Fox, 56, a former Asda and Bass executive, added that the budget could affect investment decisions: “We call it patient capital because we’re not expecting a return quickly. This is about investing for generations. So the budget last week really was a body blow and I think it’s going to force us to operate differently.”
Berry Bros joins a growing list of family businesses to sound the alarm on changes announced in the budget. Sir James Dyson described the scrapping of the relief as a “family death tax” in The Sunday Times and said it would kill off established family businesses and “any incentive to start new ones”.
The comments came alongside the release of Berry Bros accounts for the year to March, which showed a more than 50 per cent fall in headline earnings (ebitda) year on year to £10.1 million. The firm recorded a pre-tax loss of £2.2 million, down from £11.9 million the year before, amid what the company describes as “incredibly tough market conditions”.
The fall was driven by a planned £27 million of investment across the business including the joint venture with the port house Symington to buy Hambledon and the acquisition of a stake in the Cotswolds Distillery as well as a significant slowdown in its US business, Hotaling.
The San Francisco-based spirits importer and distributor, which generates about 30 per cent of the firm’s revenues, has been hit by a substantial post-pandemic reduction in spirit sales across the United States which has been felt across the industry as Americans move on from a pandemic-induced buying spree.
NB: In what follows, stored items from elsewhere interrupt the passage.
(** X27: whatever the order in which the segments are given, the builder
    stitches them in ascending order of origin index, segments of equal
    index in the order given: the stitched sequence is a rearrangement
    of the given one, sorted by index, that keeps the relative order of
    the segments of each index. *)
Theorem build_track_stitches_by_index (main_segments : list Segment) :
  exists sorted_segments,
    build_detailed_continuous_track main_segments
    = stitch_from 0 sorted_segments []
    /\ Permutation main_segments sorted_segments
    /\ StronglySorted (fun a b => (index a <= index b)%nat) sorted_segments
    /\ forall i,
         filter (fun s => (index s =? i)%nat) sorted_segments
         = filter (fun s => (index s =? i)%nat) main_segments.
Proof.
  exists (py_sorted segment_key main_segments).
  split; [apply build_unfold|].
  split; [apply py_sorted_perm|].
  split; [apply sorted_by_index, py_sorted_sorted|].
  intros i.
  pose proof (py_sorted_stable segment_key (Z.of_nat i) main_segments)
    as Hstable.
  assert (Hsame : forall l,
            filter (fun s => (segment_key s =? Z.of_nat i)%Z) l
            = filter (fun s => (index s =? i)%nat) l).
  { intros l. apply filter_ext. intros s. unfold segment_key.
    destruct (Nat.eqb_spec (index s) i) as [-> | Hne].
    - apply Z.eqb_refl.
    - apply Z.eqb_neq. lia. }
  now rewrite <- !Hsame.
Qed.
Fox said Hotaling had shown signs of progress over the past six months and she expected to be ahead of competitors as the market rebounds.
The merchant’s core business in fine wine retail and storage saw single-digit growth, with “more customers buying more frequently”, Fox said. Storage revenues, with collectors paying a premium to store fine wine in a temperature-controlled environment, were up more than 25 per cent on the year before and the business has just completed its first fine wine auction as it looks to develop more routes to market. The events and entertainment business grew 16 per cent.
The board approved a dividend of £13.10 per share, up from 794p in the previous financial year, which the chair, Lizzy Rudd, said reflected “the sustainable underlying growth in the business”.